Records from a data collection
------------------------------------------------------------------------
(* ===== verification/Prelude.v ===== *)
(** * Fairchain: a verified model of the node

    Fairchain is a proof-of-work blockchain node in Go.  This library models the node as
    Rocq definitions that follow the source file by file, function by function, and proves
    what makes each part and their composition correct.  Paths are under [src/internal]
    unless they start with [src/].

    ** The program and the files of the model

    Blocks and transactions have one canonical byte format, and everything is identified
    by the double SHA-256 of it.  A block enters the node from a peer, from the miner or
    over RPC; [Chain.ProcessBlock] checks its header and structure, stores it, and either
    extends the tip, records a side chain, keeps it as an orphan, or reorganises.  The set
    of unspent outputs follows the active chain, in memory and in a database.  The mempool
    keeps valid transactions for the miner's templates.  The peer-to-peer manager feeds
    both from the network and bans peers that misbehave.  The wallet derives keys from a
    mnemonic phrase kept in a file, and signs with them.  The RPC server answers requests
    from the state of all of these, pays from the wallet and submits blocks.

    - [Prelude]: this file; error results, byte readers and writers with the interfaces
      [RoundTrip] and [Canonical], wrap-around at the machine widths, lemmas shared by all.
    - [Types] ([types/*.go]): hashes, compact-size integers, transactions, headers, blocks.
    - [Sha256], [Crypto] ([crypto/hash.go], [merkle.go], [keys.go], [signature.go]):
      executable SHA-256, Merkle trees, script templates, signature hashes, signing.
    - [Target] ([crypto/target.go]): compact targets, work, the proof-of-work check.
    - [Params] ([params/*.go]): the three networks, the subsidy schedule, genesis blocks.
    - [Script] ([script/script.go]): the stack machine and [Verify].
    - [Utxo] ([utxo/utxo.go]): the unspent set, connecting and disconnecting, undo data.
    - [TxValidation] ([consensus/txvalidation.go]), [BlockValidation]
      ([consensus/validation.go]), [Pow] ([consensus/engine.go], [consensus/pow/engine.go]):
      the consensus rules, the engine interface (class [Engine]) and the proof-of-work
      engine with its retargeting.
    - [Ledger]: the composition of the rules along a chain of blocks ([connect_step],
      [ledger], [replay]): money supply and exact roll-back.
    - [Store] ([store/blockindex.go], [chainstate.go], [blockfile.go], [filestore.go],
      [store.go]): the flat files, the index and chainstate records, the interface
      [BlockStore]; [FileLaws] shows that [FileStore] keeps the laws [BlockStoreLaws].
    - [Chain] ([chain/chain.go]): every operation of the chain manager on blocks.
      [ChainInv], [Reorg], [Accept], [Ancestors], [ChainSafety] prove its invariant through each branch
      against the interfaces [BlockStoreLaws] and [EngineLaws]; [ChainProps] states the
      results and instantiates them with the file store and the proof-of-work engine.
      [Persist]: what each operation leaves in the chainstate database and the index (class
      [PersistLaws]); [Restart]: [Init] on a store that already has blocks.
    - [Mempool] ([mempool/mempool.go]), [Miner] ([miner/miner.go]).
    - [Protocol] ([protocol/*.go]): framing and the codec of every payload.
    - [TimeAdjust] ([timeadjust/timeadjust.go]): the network-adjusted clock.
    - [Peer] ([p2p/peer.go]), [SeenSet], [Manager] ([p2p/manager.go], and the callback
      of the miner in [src/cmd/node/main.go]): connections, handshake, message handlers,
      bans, relay, synchronisation; [net_run] is a run of the node over any list of
      events.  [NodeInv], [Sync], [Gossip] hold its invariants, [NodeProps] the results.
    - [Base58] ([crypto/base58.go]): addresses and exported keys.  [Aes]: AES-256 in CBC
      mode, the part of Go's library the wallet encrypts with.
    - [Wallet] ([wallet/hdwallet.go]): the HD wallet and its file; [WalletInv] has its
      invariants, [WalletProps] the results; [WalletTx] ([wallet/txbuilder.go]): payments.
    - [Rpc] ([rpc/server.go], [rpc/wallet_rpc.go]): authentication, routes and handlers, with
      [GetChainInfo] and [BackupWallet]; [RpcInv] classifies what a request can change
      ([effect]) and defines runs over network events and requests ([server_run]);
      [RpcProps] the results.
    - [GoStrings]: the parts of Go's [strings], [bufio], [net/url] and [flag] the next files
      use.  [Cli] ([src/cmd/cli/main.go]): the command-line client and its run against the
      server.  [Legacy] ([store/bolt.go], [store/peerdump.go], [migrateFromLegacy] of
      [src/cmd/node/main.go]): the peer database, its text export and the migration of an old
      database.  [Config] ([config/config.go], the start of [src/cmd/node/main.go]): settings
      from the defaults, a file and the flags.
    - [Adversary] ([src/cmd/adversary/main.go]): a client that submits forged blocks, as
      programs ([prog]) run against the server; [AdversaryProps] shows what they achieve.

    A Go struct is a [Record] with the source's fields, an error an inductive value, an
    operation a function from a state to a result and the state it leaves, also when it
    fails.  Integers are [Z] with the wrap-around of their width written out ([u32], [u64],
    [i32]...).  Locks are not represented: every exported method holds its lock from start
    to end, so a run is a sequence of whole operations.

    ** What the theorems show

    - The ledger: [TxValidation.block_txs_exact], [TxValidation.validated_block_connects],
      [Utxo.connect_block_effect], [Ledger.rollback_exact], [Ledger.mainnet_no_inflation].
    - The chain manager: [ChainProps.chain_ledger] (the unspent set is the replay of the
      active chain in every reachable state), [reorg_atomic], [process_block_monotone],
      [block_locator_exact]; [Restart.restart_exact] (a restart
      gives the same state), [crash_recovered] (a stop between the two writes);
      [Legacy.migration_restarts] (a migrated database starts with the old chain, on every
      unspent output);
      [failed_reorg_corrupts_restart], [rebuild_keeps_stale_coins] and [tip_failure_desyncs]
      are runs that lose consistency with the disk.
    - The node: [RpcProps.server_safe] (no traffic and no requests break chain, pool, peer
      bounds, wallet or fee rate; [NodeProps.network_safe] is the part without a server),
      [handshake_completes], [misbehavior_bans], [Sync.sync_reply], [Gossip.block_relay],
      [Peer.peer_link_fifo], [TimeAdjust.clock_honest_majority].
    - Mining and the pool: [Miner.mined_block_accepted], [Mempool.mempool_invariant],
      [Mempool.block_template_exact], [Pow.retarget_bounded], [Target.pow_check_numeric].
    - Spending: [Script.p2pkh_authorization], [Script.p2pkh_spend_complete],
      [Crypto.sighash_commits], [BlockValidation.header_commits_to_txs].
    - Payments: [WalletTx.payment_accepted] and [payment_complete] (what the wallet builds from
      the unspent set is valid and enters the pool), [RpcProps.sendtoaddress_pays] (what the
      request of that name does on a consistent node), [default_fee_refused].
    - Requests: [RpcProps.unauthorized_ignored], [get_requests_harmless], [backup_confined]
      (what a client cannot do), [AdversaryProps.submitblock_sound] and [attacks_refused]
      (what is accepted is valid; the attacks get nothing accepted), [block_queries_exact], [mediantime_exact],
      [numbers_read_back] (answers are right).
    - Around the node: [Cli.cli_delivers] (a command typed with its parameters is the request
      the server decodes), [Cli.cli_locked_out] (without credentials the client gets
      nothing), [Config.settings_precedence] (flags over file over defaults),
      [Legacy.peers_survive] (the export of the peers and reading it back).
    - The wallet: [WalletProps.wallet_recovery] (the file gives every key back, encrypted or
      not), [dump_import], [signed_inputs_verify], [wallet_maps_wellformed],
      [Base58.address_exact].
    - Encodings: [Types.block_wire_format], [Protocol.payload_codecs_exact],
      [FileLaws.block_file_roundtrip].
    - Theorems named for what goes wrong ([seen_set_overflows], [silent_peer_kept],
      [forged_block_tolerated], [stale_conflict_stays], [miner_stalls_without_subsidy],
      [testnet_supply_exceeds], [imported_key_lost], [mnemonic_lost_after_relock],
      [huge_amount_built], [submitblock_not_relayed], [theft_misreported], [backup_destroys_wallet],
      [migrated_without_undo], [genesis_migration_doubles_work]) prove defects of the code.

    ** Bounds and fuel

    - [Script.execute_loop]: the script's length; every opcode consumes a byte.
    - [Pow.mine_loop]: [2^32], one unit per nonce.
    - [Chain.locator_loop]: 64; a locator has at most 43 entries ([locator_loop_spec]).
    - [Chain.reorg_walk]: one more than the height of the new tip ([walk_terminates]).
    - [Chain.orphan_loop]: one more than the number of orphans ([orphan_loop_ends]).
    - [Rpc.skip_space]: the string's length; every turn takes a byte or more.
    - [Adversary.repeat_turns]: the limit of the source, in binary ([repeat_turns_spec]).
    - The other loops are structural, over a list or a count the source bounds.

    ** Assumptions

    - RIPEMD-160 and secp256k1 are the operations of class [ECOps] (laws [ECLaws]), LevelDB
      of class [LevelDB] (laws [LevelDBLaws]: a map whose calls may fail), the peer database
      of class [PeerStore], bbolt of class [Bolt] (laws [BoltLaws]), BIP39, BIP32 and scrypt of class [WalletOps] (laws
      [WalletLaws]).  Each has an instance that satisfies its laws.
    - Hash functions are not injective: theorems that need it assume that no collision
      occurs among the strings at hand ([collision_free], [universe]).
    - The chain theorems assume a store that stays within its address space ([live]), and
      that [PutChainTip] does not fail; [tip_failure_desyncs] shows why.
    - What Go leaves open (clocks, randomness, map order, [select]) comes from the
      environments [Env], [NetEnv], [WalletEnv], [RpcEnv] and [AdvEnv], over which the theorems
      quantify.  One call reads one instant of the clock.
    - The files a client's backup can reach are a map from paths to contents and a set of
      directories ([Rpc.Files]), without links and permissions; any call on them may fail,
      and a failed write leaves any part of the data.

    ** Not modelled

    - [wallet/keystore.go] and [p2p/discovery], which nothing uses.
    - Of the RPC server: the requests that print counters ([getpeerinfo], [metrics]), the
      texts of messages, the listener, and requests that interleave within a handler.
    - The listener, dialler, goroutines and timers that call the operations of [Manager];
      sockets; the opening and locking of files; logging, metrics, usage texts and the
      printing of answers, [SaveConfig], the order of start-up and shut-down in
      [src/cmd/node], and [src/cmd/genesis]: input, output and process control without
      logic of their own.
    - Floating-point values of answers: difficulty and amounts in coins are kept as the
      integers they are computed from ([JQuot], [JBtc]). *)
From Stdlib Require Export ZArith Lia.
From coqutil Require Export Byte Word.LittleEndianList.
From stdpp Require Export base gmap list strings.
#[global] Open Scope Z_scope.

Declare Scope go_scope.
Delimit Scope go_scope with go.
#[global] Open Scope go_scope.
------------------------------------------------------------------------
From the records above, print exactly the lines that run from the line with "unless they start with [src/]." to the line with "- [Target] ([crypto/target.go]): compact", inclusive.

Result:
    unless they start with [src/].

    ** The program and the files of the model

    Blocks and transactions have one canonical byte format, and everything is identified
    by the double SHA-256 of it.  A block enters the node from a peer, from the miner or
    over RPC; [Chain.ProcessBlock] checks its header and structure, stores it, and either
    extends the tip, records a side chain, keeps it as an orphan, or reorganises.  The set
    of unspent outputs follows the active chain, in memory and in a database.  The mempool
    keeps valid transactions for the miner's templates.  The peer-to-peer manager feeds
    both from the network and bans peers that misbehave.  The wallet derives keys from a
    mnemonic phrase kept in a file, and signs with them.  The RPC server answers requests
    from the state of all of these, pays from the wallet and submits blocks.

    - [Prelude]: this file; error results, byte readers and writers with the interfaces
      [RoundTrip] and [Canonical], wrap-around at the machine widths, lemmas shared by all.
    - [Types] ([types/*.go]): hashes, compact-size integers, transactions, headers, blocks.
    - [Sha256], [Crypto] ([crypto/hash.go], [merkle.go], [keys.go], [signature.go]):
      executable SHA-256, Merkle trees, script templates, signature hashes, signing.
    - [Target] ([crypto/target.go]): compact targets, work, the proof-of-work check.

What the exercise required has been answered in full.